La actuación de Grecia no es una sorpresa ante la evidencia de que sigue una línea marcada y lamentablemente seguida por otros. Países comunitarios como Malta, por ejemplo, siguen una estricta política de no participación y desatiende cualquier demanda de ayuda. Italia, por su parte, se responsabiliza de su propia Región de Búsqueda y Rescate, y en aguas internacionales avisa a los guardacostas libios para que vayan a buscar las embarcaciones detectadas y sean devueltas a suelo libio, a sabiendas y perfectamente conscientes de lo que encontrarán en ese territorio sin ley. Hay incluso jurisprudencia europea al respecto de estas devoluciones en casos precedentes.
Pocos días después, y en otra época de repunte de la inmigración que llega a las Islas, teníamos un episodio similar, en un punto que le corresponde a España tener controlado, en virtud a la zona de Responsabilidad SAR de Búsqueda y Salvamento Marítimo. La zona ‘SAR Canarias’ (así calificada por la Organización Marítima Internacional de la ONU) es algo de lo que he hablado muchas veces, que incluí en mi monografía sobre ‘Inmigración irregular por vía marítima: Canarias, una experiencia’ (2016) y de lo que he hecho mención en multitud de artículos. La lámina de agua rebasa el millón de kilómetros cuadrados de superficie, y a España le corresponde la responsabilidad del auxilio y el rescate en toda esa extensión. Lo que nos faltan son medios para poder cumplir bien con ese compromiso.

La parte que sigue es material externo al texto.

(** * resume-evaluator: the evaluation pipeline and its generation client

    A shallow embedding of
      - [resume_evaluator/llm.py]             (module [Llm]),
      - [resume_evaluator/schemas.py]         (module [Schemas]),
      - [resume_evaluator/parsers/pdf.py]     (module [Pdf]),
      - [resume_evaluator/agents/*.py]        (module [Agents]),
      - [resume_evaluator/pipeline/graph.py]  (module [Graph]).

    Python code that raises and performs calls to the outside world is
    written in a state-and-exception monad over a [world]: the cached
    OpenAI client and a chronological log of the observable calls.
    Everything that lives outside the repository (the environment, the
    remote service, [json], [pydantic]'s coercions, [pypdf]) is gathered
    in the class [Runtime]; the definitions and theorems hold for every
    instance of it. *)

From Stdlib Require Import Strings.String Strings.Ascii Strings.Byte.
From Stdlib Require Import List ZArith QArith Bool Lia.
Import ListNotations.
Open Scope string_scope.

(* ===================================================================== *)
(** * Python: exceptions, truthiness, effects *)
(* ===================================================================== *)

Module Py.

(** The exception classes that occur in the program.  [str(e)] of the
    first five is their message. *)
Inductive exn : Type :=
| ValueError (msg : string)
| JSONDecodeError (msg : string)      (* json; subclass of ValueError *)
| ValidationError (msg : string)      (* pydantic; subclass of ValueError *)
| PdfReadError (msg : string)         (* pypdf.errors *)
| OtherError (cls msg : string)       (* any other subclass of Exception *)
| RetryError (last_attempt : exn).    (* tenacity *)

(** [isinstance(e, (ValueError, json.JSONDecodeError))]. *)
Definition is_ValueError (e : exn) : bool :=
  match e with
  | ValueError _ | JSONDecodeError _ | ValidationError _ => true
  | PdfReadError _ | OtherError _ _ | RetryError _ => false
  end.

Definition is_JSONDecodeError (e : exn) : bool :=
  match e with JSONDecodeError _ => true | _ => false end.

Definition is_ValidationError (e : exn) : bool :=
  match e with ValidationError _ => true | _ => false end.

Definition is_PdfReadError (e : exn) : bool :=
  match e with PdfReadError _ => true | _ => false end.

(** [str(e)].  The text of a [RetryError] shows the address of a future
    object; only its shape is kept. *)
Fixpoint str (e : exn) : string :=
  match e with
  | ValueError m | JSONDecodeError m | ValidationError m
  | PdfReadError m | OtherError _ m => m
  | RetryError e' => "RetryError[" ++ str e' ++ "]"
  end.

(** Truthiness of [str | None] and of [bytes | None]. *)
Definition truthy_str (o : option string) : bool :=
  match o with
  | Some (String _ _) => true
  | Some EmptyString | None => false
  end.

Definition truthy_bytes (o : option (list byte)) : bool :=
  match o with
  | Some (_ :: _) => true
  | Some [] | None => false
  end.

Este concepto por el que Europa está apostando con fuerza, la llamada ‘Externalización de las fronteras’, conlleva sobre todo este riesgo: que subcontratar el salvamento de vidas en la mar y la gestión de las personas que intentan la travesía implica hacerlo a través de países con un estándar muy distinto del que nosotros hemos presumido siempre, tanto en los procedimientos de rescate como en la misma concepción de los derechos humanos a la hora de tratar a migrantes y refugiados.

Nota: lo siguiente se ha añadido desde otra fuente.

(** ** Collaborators *)

(** One call made to a collaborator. *)
Inductive Event : Type :=
| GetAddrs
| UpnpNat (options : UpnpOptions.t)
| ExternalIp (c : NatAPI)
| MathRandom
| Map (c : NatAPI) (request : MapRequest.t)
| AddObservedAddr (addr : ObservedAddr)
| Close (c : NatAPI)
| Log (message : string)
| LogError (err : Error).

Definition Trace : Type := list Event.

(** The collaborators and the imported constants.  A call is answered from
    the calls made before it.  [upnpNat], [client_map] and [client_close]
    answer [None] when they succeed and [Some e] when they reject with [e].
    [pkg_name], [pkg_version] (version.js) and [ERR_INVALID_PARAMETERS]
    (errors.js) are constants of files that are not at hand. *)
Record Env : Type := {
  isBrowser : bool;
  pkg_name : string;
  pkg_version : string;
  ERR_INVALID_PARAMETERS : string;
  isPrivateIp : string -> option bool;
  getAddrs : Trace -> list Multiaddr;
  upnpNat : UpnpOptions.t -> Trace -> option Error;
  client_externalIp : NatAPI -> Trace -> Outcome string;
  client_map : NatAPI -> MapRequest.t -> Trace -> option Error;
  client_close : NatAPI -> Trace -> option Error;
  Math_random : Trace -> Number.t
}.

(** [Math.random()] returns a number that is at least 0 and below 1. *)
Definition random_ok (env : Env) : Prop :=
  forall t, Number.is_number (Math_random env t) /\ Math_random env t < Number.of_Z 1.

Definition is_UpnpNat (e : Event) : bool :=
  match e with UpnpNat _ => true | _ => false end.

Definition is_ExternalIp (e : Event) : bool :=
  match e with ExternalIp _ => true | _ => false end.

(** The clients made so far. *)
Definition created (t : Trace) : nat := List.length (filter is_UpnpNat t).

(** The addresses that the address manager has been given. *)
Definition observed (t : Trace) : list ObservedAddr :=
  flat_map (fun e => match e with AddObservedAddr a => [a] | _ => [] end) t.

(** The mapping requests that were sent. *)
Definition requests (t : Trace) : list MapRequest.t :=
  flat_map (fun e => match e with Map _ r => [r] | _ => [] end) t.

(** ** Programs *)

Record State : Type := { this : NatManager; trace : Trace }.

Definition M (A : Type) : Type := State -> Outcome A * State.

Definition ret {A} (a : A) : M A := fun s => (Return a, s).

Definition bind {A B} (m : M A) (k : A -> M B) : M B :=
  fun s =>
    match m s with
    | (Return a, s') => k a s'
    | (Throw e, s') => (Throw e, s')
    end.

Definition throw {A} (e : Error) : M A := fun s => (Throw e, s).

(** [try { m } catch (err) { h err }] *)
Definition try_catch {A} (m : M A) (h : Error -> M A) : M A :=
  fun s =>
    match m s with
    | (Return a, s') => (Return a, s')
    | (Throw e, s') => h e s'
    end.

Notation "x <- m ;; k" := (bind m (fun x => k))
  (at level 61, m at next level, right associativity).
Notation "m ;;; k" := (bind m (fun _ => k))
  (at level 61, right associativity).

Definition read : M NatManager := fun s => (Return (this s), s).

Definition assign (f : NatManager -> NatManager) : M unit :=
  fun s => (Return tt, {| this := f (this s); trace := trace s |}).

(** A call of a collaborator: the answer is read, the call is recorded. *)
Definition call {A} (e : Event) (answer : Trace -> Outcome A) : M A :=
  fun s => (answer (trace s), {| this := this s; trace := trace s ++ [e] |}).

Definition settle (r : option Error) : Outcome unit :=
  match r with None => Return tt | Some e => Throw e end.

(** [for (const x of xs) { body x }] *)
Fixpoint for_of {A} (xs : list A) (body : A -> M unit) : M unit :=
  match xs with
  | [] => ret tt
  | x :: r => body x ;;; for_of r body
  end.

Definition DEFAULT_TTL : Z := 7200.

(** An address that is thin-waist, of transport [tcp], not loopback and of
    family 4. *)
Definition eligible (addr : Multiaddr) : bool :=
  (isThinWaistAddress addr
   && String.eqb (MultiaddrObject.transport (toOptions addr)) "tcp"
   && negb (isLoopback addr)
   && (MultiaddrObject.family (toOptions addr) =? 4))%bool.

Section Manager.

Variable env : Env.

Definition log (message : string) : M unit :=
  call (Log message) (fun _ => Return tt).

Definition log_error (err : Error) : M unit :=
  call (LogError err) (fun _ => Return tt).

(** Lines 84-99. *)
Definition constructor (cs : NatManagerComponents) (init : NatManagerInit)
  : Outcome NatManager :=
  let m :=
    {| components := cs;
       started := false;
       enabled := init_enabled init;
       externalAddress := init_externalAddress init;
       localAddress := init_localAddress init;
       description :=
         match init_description init with
         | Some d => d
         | None =>
             String.append (pkg_name env)
               (String.append "@"
                  (String.append (pkg_version env)
                     (String.append " " (peerId cs))))
         end;
       ttl := match init_ttl init with Some n => n | None => DEFAULT_TTL end;
       keepAlive := match init_keepAlive init with Some b => b | None => true end;
       gateway := init_gateway init;
       client := None |} in
  if ttl m <? DEFAULT_TTL then
    Throw (CodeError
             (String.append "NatManager ttl should be at least "
                (String.append (string_of_Z DEFAULT_TTL) " seconds"))
             (ERR_INVALID_PARAMETERS env))
  else Return m.

(** Lines 101-103. *)
Definition isStarted : M bool := m <- read ;; ret (started m).

(** Lines 105-107. *)
Definition start : M unit := ret tt.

Les voy a poner un ejemplo. Esta mañana de hoy viernes en la que termino de escribir este artículo, he salido a caminar bien temprano, como hago a diario. En el puerto de Los Cristianos, isla de Tenerife, he sido testigo de la llegada al muelle de un nuevo cayuco, con no más de 40 jóvenes subsaharianos, algunos de ellos menores. La llegada de un cayuco siempre es impactante, y es una imagen que creo que cualquier ciudadano de Canarias debería ver al menos una vez. Y no solo para empatizar con la fatiga, el cierto miedo y el alivio que sus ocupantes experimentan al tocar tierra tras muchos días en situación incómoda, a la intemperie, sin espacio y con la sensación constante de peligro, sino también para admirar la profesionalidad y entrega de todo el operativo que se forma a su llegada para atenderles. El trabajo de Cruz Roja, la Guardia Civil, la Policía Nacional y los tripulantes de las embarcaciones de la Sociedad Estatal de Salvamento Marítimo, en este sentido, es encomiable. Profesionales, atentos y, sobre todo, humanos, en sus acreditados comportamientos. No perdamos nunca esto.

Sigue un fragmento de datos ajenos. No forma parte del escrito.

(* ===== verification/Prelude.v ===== *)
(** * Product Feedback Analyzer: a verification development of src/app.py

    The program is one Streamlit script, re-run from the top on every
    interaction.  At start-up it builds the OpenAI client from the
    environment (lines 9-10) and shows a title and two input widgets
    (lines 12-17).  A press of the "Analyze Feedback" button runs a
    sequential pipeline (lines 64-103):

      load_feedback -> analyze_sentiment per item -> DataFrame ->
      value_counts + pie chart -> table -> generate_gpt_summary ->
      to_csv + encode('utf-8') for the download button.

    Within a run no state is carried over from earlier runs: Streamlit
    keeps only the widgets' values, and [st.button] is true only in the
    run its click triggered.  The effects are the page elements shown,
    the call to the text-generation service, and exceptions.

    ** Files, in dependency order (as _CoqProject lists them)

    - [Prelude] (this file): Python values shared by every component.
      [pystr] is a [str] as its list of code points ([Z]), [lit] a str
      literal, [exn] a raised exception (class name and [str(e)]).
      [result] is the outcome of code that may raise, with [let*] in
      [pfa_scope].  Also here: generic lemmas on lists, a bit-level
      lemma on [Z.lor], the tactic [zcase], and the hint databases
      [pfa] and [pfa_rw].
    - [PyStr], Module [PyStr]: [str.strip] ([lstrip], [rstrip]),
      [str.splitlines] (CPython's loop: CRLF is one break, no trailing
      empty line), [str.join] and [str.endswith].  Whitespace and line
      boundaries are CPython's exact Unicode sets.
    - [Utf8], Module [Utf8]: CPython's strict codec.  [encode] builds
      each byte with [Z.lor], [Z.shiftr] and [Z.land] and raises
      CPython's [UnicodeEncodeError] message at a surrogate (the
      character or the run of surrogates, and its position, carried by
      [encode_at]); [decode] rejects overlong forms, surrogates and code
      points above U+10FFFF, and raises CPython's exact
      [UnicodeDecodeError] message (byte, position, reason), its offset
      carried by [decode_at].
    - [Sentiment], Module [Sentiment]: [analyze_sentiment] (lines
      33-41).  The TextBlob scorer is the class [Polarity] (text to a
      [Q] in [-1, 1]).  The literals 0.1 and -0.1 are the IEEE doubles
      they denote ([py_0_1]).  [table_polarity] is a test scorer.
    - [Csv], Module [Csv]: the writer behind [df.to_csv(index=False)]
      (Python 3.11 csv module, QUOTE_MINIMAL, line terminator LF) and
      a reader.  The reader is the state machine of the csv
      tokenizers: with its flag off, [csv.reader] for the "parse back"
      of the download ([parse_csv]); with it on, pandas' tokenizer for
      [pd.read_csv] (line 23, [pd_records]), whose extra state skips a
      line of spaces and tabs only ([skip_blank_lines]).
    - [Loader], Module [Loader]: [load_feedback] (lines 20-30) on its
      three branches.  [read_csv_col0] is the csv upload;
      [text_lines] is the comprehension of lines 27 and 29.
    - [Aggregate], Module [Aggregate]: the DataFrame ([make_df]) and
      [value_counts]: first-appearance order, then a stable sort by
      count, written as an insertion sort (numpy's argsort is stable on
      arrays this short: at most three labels).  Also the pie's wedges
      with colours cycled by position ([pie_wedges]) and the
      percentage [autopct] prints, a wedge's value over the sum of the
      values ([wedge_pct]).
    - [Summary], Module [Summary]: [generate_gpt_summary] (lines
      44-61).  The client is the class [ChatClient] (a request gives a
      response or raises).  Also the prompt with its 50-item prefix,
      the request's fixed parameters, and the three ways the try body
      raises.
    - [App], Module [App]: a run of the script in a small
      state-and-halt monad [run] (stdpp's [MRet]/[MBind]).  Its state
      is the ordered list of page [element]s; it ends normally, by
      [st.stop()] or by an uncaught exception.  [client_init] is start-up,
      [header] lines 12-17, [analyze] the button handler ([analyze_pre]
      up to the summary's heading, the summary, [analyze_post]),
      [script] the whole run.
    - [Session], Module [Session]: the reruns.  [widgets] holds the
      uploader's file and the text area's text (lines 16-17).  An
      [event] commits widget changes, with or without a click (line
      64).  [rerun] runs [App.script] on the updated values; a session
      is their fold ([session]) and the step relation [steps].
    - [Pipeline], Module [Pipeline]: the specification's abstract
      pipeline [spec_run] (EmptyInput, failure, or records, label
      counts, summary and exported rows).  [observe] reads a finished
      page back as such an outcome.
    - [Server], Module [Server] (ITree, Paco): the service call of line
      50 as an event [Chat] of an interaction tree; the run as a tree
      ([analyze_tree], [script_tree]) built from [App.analyze_pre] and
      [App.analyze_post] around that event.  Streamlit's rerun loop is
      [server], an infinite tree ([ITree.iter]) that waits for an
      interaction, reruns the script and renders its page.

    ** What the theorems show (claim ids C1-C35 in PROJECT.json)

    - Refinement (Pipeline, C2): a pressed button's run, read back by
      [observe], is [spec_run] applied to the loader's result.  Records
      come from the table, counts from the pie, the summary from the
      markdown, and the export from the decoded and parsed download.
    - The run (App): a run with items shows exactly the chart, table,
      summary and download, in order (C1).  EmptyInput stops after the
      error box (C4).  A failing service still leaves chart, table and
      download (C5).  A loader exception ends the run after the header
      (C29).  A missing key crashes every run at start-up (C24).  A
      blank .csv upload crashes with EmptyDataError where the same text
      pasted gives EmptyInput (C30).
    - The download: its bytes decode and parse back to the header and
      one row per item, in order (C3).  The condition is no bare
      carriage return, and pasted text meets it always (C17).
    - Sessions (Session): a run without a click shows the header only,
      so results vanish at the next interaction (C18, by induction on
      [steps]).  The uploader accepts a name ending in .CSV, which the
      loader reads as text, every line (the header included) becoming
      an item (C31).
    - Termination and liveness (Server): whatever the service answers,
      every run terminates after at most one request, which is the
      summary request exactly when the button was pressed with items,
      and yields [App.script]'s page (C34, by induction on the
      inductive [finishes]).  The rerun loop answers every interaction
      with exactly the requests the script makes and then one page,
      the one [Session.rerun] computes, and waits again, forever (C20,
      the coinductive [serves], by pcofix).
    - The classifier (C6): each branch exactly, boundaries included.
      Two further lemmas show it is monotone and its thresholds are
      tight at double precision.
    - Aggregation: the pie's three counts are the numbers of items
      above 0.1, below -0.1 and in between, and sum to the number of
      items (C7).  [value_counts] lists each label once with its count,
      sorted and summing to the row count (C8).  It equals the
      documented order, with ties in first-appearance order (C9,
      proved against [value_counts_ref]).  A wedge's percentage is its
      label's share of the items (C22).  The pie has at most three
      wedges, none empty (C23).  The most frequent label is drawn
      green, whichever it is (C25).
    - The summary: the prompt's lines are the header, the first 50
      items and the footer (C10).  Only the first 50 items matter
      (C32).  Every outcome is the stripped answer or the failure
      marker plus the error text (C11, C12).
    - The loader and the str methods: text items are non-empty,
      stripped and free of line breaks (C13).  No item exactly when
      the text is blank (C14).  Pasted items read back (C21).  strip
      is characterised (C19) and idempotent.  A csv upload of plain
      lines gives the lines after the header unstripped, without the
      blank and NA ones (C26).  A byte order mark is skipped on a csv
      upload and kept as U+FEFF on a text upload (C27).
    - The codecs: the CSV round trip (C15) and how it fails on a bare
      carriage return (C28).  UTF-8 decode and encode are inverse on
      scalar values (C16).  A decoding error is reported at the end of
      the longest well-formed prefix (C33), an encoding error at the
      first surrogate (C35), each with CPython's message.

    ** Bounds, fuel and choices

    Every definition is structurally recursive: no fuel.  The one loop
    that does not end, Streamlit's, is an interaction tree, and its
    property is coinductive (Paco).  Loops that
    consume several characters per step are proved by induction on the
    length ([list_len_ind]).  Integers are [Z].  Code points lie in
    [0, 0x10FFFF] and bytes in [0, 256); the codec theorems state these
    bounds as hypotheses ([scalar], [is_byte]).  Floats are the
    rationals of the doubles involved.  The test scorer, the test
    clients and the demo data (in [Sentiment], [Summary] and [App]) are
    only used to instantiate theorems at concrete inputs.

    ** Not modelled

    The TextBlob lexicon sits behind its interface ([Polarity]).  The
    remote service is a function ([ChatClient]) in [App] and an event
    answered arbitrarily in [Server]; what it computes, its latency and
    the client library's own retries are not modelled.  Also not
    modelled:
    - matplotlib's drawing and the '%1.1f%%' formatting;
    - Streamlit's page configuration, layout and spinner;
    - pandas' numeric dtype inference.  A csv column of numbers comes
      back through float parsing and repr ("1.0" for "1"), which needs
      an exact model of both;
    - the C tokenizer's handling of malformed quoting;
    - exceptions that are BaseException but not Exception. *)

From stdpp Require Export base list decidable strings.
From Stdlib Require Export ZArith Lia.
From Stdlib Require Ascii.

Declare Scope pfa_scope.
Delimit Scope pfa_scope with pfa.

(** A Python [str] is the sequence of its Unicode code points. *)
Abbreviation pystr := (list Z).

(** A Python literal written in ASCII, as the [str] it denotes. *)
Definition lit (s : string) : pystr :=
  map (fun a => Z.of_nat (Ascii.nat_of_ascii a)) (String.list_ascii_of_string s).

(** A raised exception: its class name and [str(e)]. *)
Record exn := Exn { exn_type : pystr; exn_msg : pystr }.

(** The outcome of Python code that may raise. *)
Inductive result (A : Type) : Type :=
| Ok (a : A)
| Raise (e : exn).
Arguments Ok {A} a.
Arguments Raise {A} e.

Definition bind {A B} (r : result A) (k : A -> result B) : result B :=
  match r with
  | Ok a => k a
  | Raise e => Raise e
  end.

Notation "'let*' x := r 'in' k" := (bind r (fun x => k))
  (at level 10, x name, r at level 100, k at level 200) : pfa_scope.

Create HintDb pfa discriminated.
Create Rewrite HintDb pfa_rw.

Ltac invc H := inversion H; clear H; subst.

Section ListFacts.
Context {A B : Type}.

(** What a comprehension [[f(x) for x in l if p(x)]] keeps. *)
Lemma Forall_map_filter (Q : A -> Prop) (P : B -> Prop) (f : A -> B) (p : A -> bool) l :
  Forall Q l -> (forall x, Q x -> p x = true -> P (f x)) ->
  Forall P (map f (List.filter p l)).
Proof.
  intros HQ H. induction HQ as [|x l Hx _ IH]; simpl; [constructor|].
  destruct (p x) eqn:E; simpl; auto.
Qed.

(** A comprehension whose test holds everywhere and whose map is the
    identity there returns its input. *)
Lemma map_filter_id (f : A -> A) (p : A -> bool) l :
  Forall (fun x => p x = true /\ f x = x) l -> map f (List.filter p l) = l.
Proof.
  induction 1 as [|x l [Hp Hf] _ IH]; simpl; [done|]. by rewrite Hp; simpl; rewrite Hf, IH.
Qed.

Lemma length_filter_le (p : A -> bool) (l : list A) :
  length (List.filter p l) <= length l.
Proof. induction l as [|x l IH]; simpl; [lia|]. destruct (p x); simpl; lia. Qed.
(** Induction on the length of a list, for loops that consume more
    than one element per step. *)
Lemma list_len_ind (P : list A -> Prop) :
  (forall l, (forall l', length l' < length l -> P l') -> P l) ->
  forall l, P l.
Proof.
  intros H l. remember (length l) as n eqn:En.
  revert l En. induction (lt_wf n) as [n _ IH]. intros l ->.
  apply H. intros l' Hl'. eapply IH; [exact Hl'|reflexivity].
Qed.

Lemma Forall_reverse_iff (P : A -> Prop) (l : list A) :
  Forall P (reverse l) <-> Forall P l.
Proof. rewrite !Forall_forall. by setoid_rewrite elem_of_reverse. Qed.

Lemma filter_nil_iff (p : A -> bool) (l : list A) :
  List.filter p l = [] <-> Forall (fun x => p x = false) l.
Proof.
  induction l as [|x l IH]; simpl; [split; constructor|].
  rewrite Forall_cons. destruct (p x); [split; [discriminate|intros [? _]; discriminate]|].
  rewrite IH. split; [intros H; split; done|intros [_ H]; exact H].
Qed.
(** [zip(l, [f(x) for x in l])]. *)
Lemma zip_map_r (f : A -> B) (l : list A) : zip l (map f l) = map (fun x => (x, f x)) l.
Proof. induction l as [|x l IH]; simpl; [done|]. by rewrite IH. Qed.
End ListFacts.

(** ** Integers *)

(** Or-ing a value below [2^k] into a multiple of [2^k] adds it: the
    shape of every byte the UTF-8 encoder builds with [|]. *)
Lemma lor_mul_pow2_small q k y :
  (0 <= q)%Z -> (0 <= k)%Z -> (0 <= y < 2 ^ k)%Z ->
  Z.lor (q * 2 ^ k) y = (q * 2 ^ k + y)%Z.
Proof.
  intros Hq Hk Hy.
  assert (Hland : Z.land (q * 2 ^ k) y = 0%Z).
  { apply Z.bits_inj_0. intros i. rewrite Z.land_spec, <- Z.shiftl_mul_pow2 by lia.
    destruct (Z.lt_ge_cases i k) as [Hi|Hi].
    - destruct (Z.lt_ge_cases i 0); [by rewrite Z.testbit_neg_r|].
      by rewrite Z.shiftl_spec_low.
    - rewrite <- (Z.mod_small y (2 ^ k)) by lia.
      rewrite (Z.mod_pow2_bits_high y k i) by lia. apply andb_false_r. }
  rewrite <- Z.lxor_lor by exact Hland. symmetry. by apply Z.add_nocarry_lxor.
Qed.

(** Case on the first comparison of [Z]s left in the goal, closing the
    branches that contradict the hypotheses. *)
Ltac zcase :=
  match goal with
  | |- context [Z.ltb ?x ?y] => destruct (Z.ltb_spec x y)
  | |- context [Z.leb ?x ?y] => destruct (Z.leb_spec x y)
  | |- context [Z.eqb ?x ?y] => destruct (Z.eqb_spec x y)
  end; cbn beta iota delta [andb orb negb]; try lia.

(** The same on a hypothesis. *)
Ltac zcase_in H :=
  match type of H with
  | context [Z.ltb ?x ?y] => destruct (Z.ltb_spec x y)
  | context [Z.leb ?x ?y] => destruct (Z.leb_spec x y)
  | context [Z.eqb ?x ?y] => destruct (Z.eqb_spec x y)
  end; cbn beta iota delta [andb orb negb] in H; try lia.

Lemma bind_Ok {A B} (a : A) (k : A -> result B) : bind (Ok a) k = k a.
Proof. reflexivity. Qed.

Lemma sum_list_perm (l1 l2 : list nat) : l1 ≡ₚ l2 -> sum_list l1 = sum_list l2.
Proof. induction 1; simpl; lia. Qed.

#[export] Hint Rewrite @bind_Ok : pfa_rw.
#[export] Hint Resolve length_filter_le : pfa.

Porque no me cansaré de decir que estamos ante un fenómeno global, que veremos como algo habitual en los próximos años y que, como tal, deberíamos dejar de preocuparnos y de presumir de ligeras disminuciones en el porcentaje de llegadas. Siempre insisto en que, con independencia de las cifras de pateras y cayucos, lo que llegan son seres humanos, que no son ni mercancía peligrosa ni chatarra, ni material radiactivo. Seres humanos que no han tenido la suerte que hemos tenido nosotros de haber dispuesto del nivel de vida del que existe aquí. Esto va para largo, y no habrá medida disuasoria que impida que siga ocurriendo. La receta es solo una: el desarrollo en origen.
Como cada 20 de junio, Día Mundial del Refugiado, el Alto Comisionado de la ONU para los Refugiados (ACNUR) ha publicado el informe de Tendencias Globales de Desplazamiento Forzado, en donde detalla que, a finales del 2022, el número de personas desplazadas por guerras, persecución, violencia y violaciones de los derechos humanos aumentó en casi 20 millones de personas (un aumento del 23 % con respecto al mismo periodo de 2021), llegando a los 108,4 millones. Del mismo modo, la Comisión Española de Ayuda al Refugiado ha acercado los últimos datos de las personas que quedan fuera del sistema.
Lo fundamental de estas cifras es que nos enfrentamos al mayor número registrado en nuestra historia y que, detrás de ellas, se encuentran personas, circunstancias y también complejidades geopolíticas, marcadas por el cambio climático, las malas cosechas, la mala gobernanza y crisis perennes como la del Congo y otras nuevas, como la de Sudán. Circunstancias y complejidades en las que tenemos nuestra parte de responsabilidad, por la contaminación y otras muchas cuestiones que influyen negativamente.
Nos quejamos de que llegan personas y parece que no comprendemos jamás de qué huyen, por qué vienen. Sin embargo, hay que recordar siempre que a nosotros nos llega una mínima parte de las personas que migran por el mundo, una ridiculez que no tiene nada que ver con el flujo de seres humanos que llegan a países con muchos menos recursos y que no protestan tanto como nosotros. De hecho, ACNUR informa de que la gran mayoría de los refugiados del mundo, alrededor del 76 %, son acogidos por países de ingresos bajos y medianos, y que alrededor del 70 % de los afectados por los desplazamientos forzosos viven en países vecinos al de su lugar de origen.
Europa se enfrenta hoy a la mayor crisis de refugiados desde la que provocara la Segunda Guerra Mundial. Lo que hoy llamamos crisis de refugiados, en realidad, camufla otra crisis más profunda que deja en evidencia el resquebrajamiento del propio proyecto político de la Unión Europea como espacio de libertad, seguridad y justicia.
Es una cuestión que nos pone frente al espejo: nos devuelve el reflejo de nuestra propia crisis de proyecto, de futuro. En ella y en cómo nuestros gobiernos decidan enfrentarla nos jugamos no solamente una solución humanitaria a la situación de emergencia que viven millones de personas. Lo que está en juego también es qué tipo de sociedad queremos construir y qué Europa permanece después de este naufragio.
Artículo redactado por José Segura Clavell, director general de Casa África, y publicado el 23 de junio de 2023 en Kiosco Insular y eldiario.es y el 24 de junio de 2023 en Canarias7.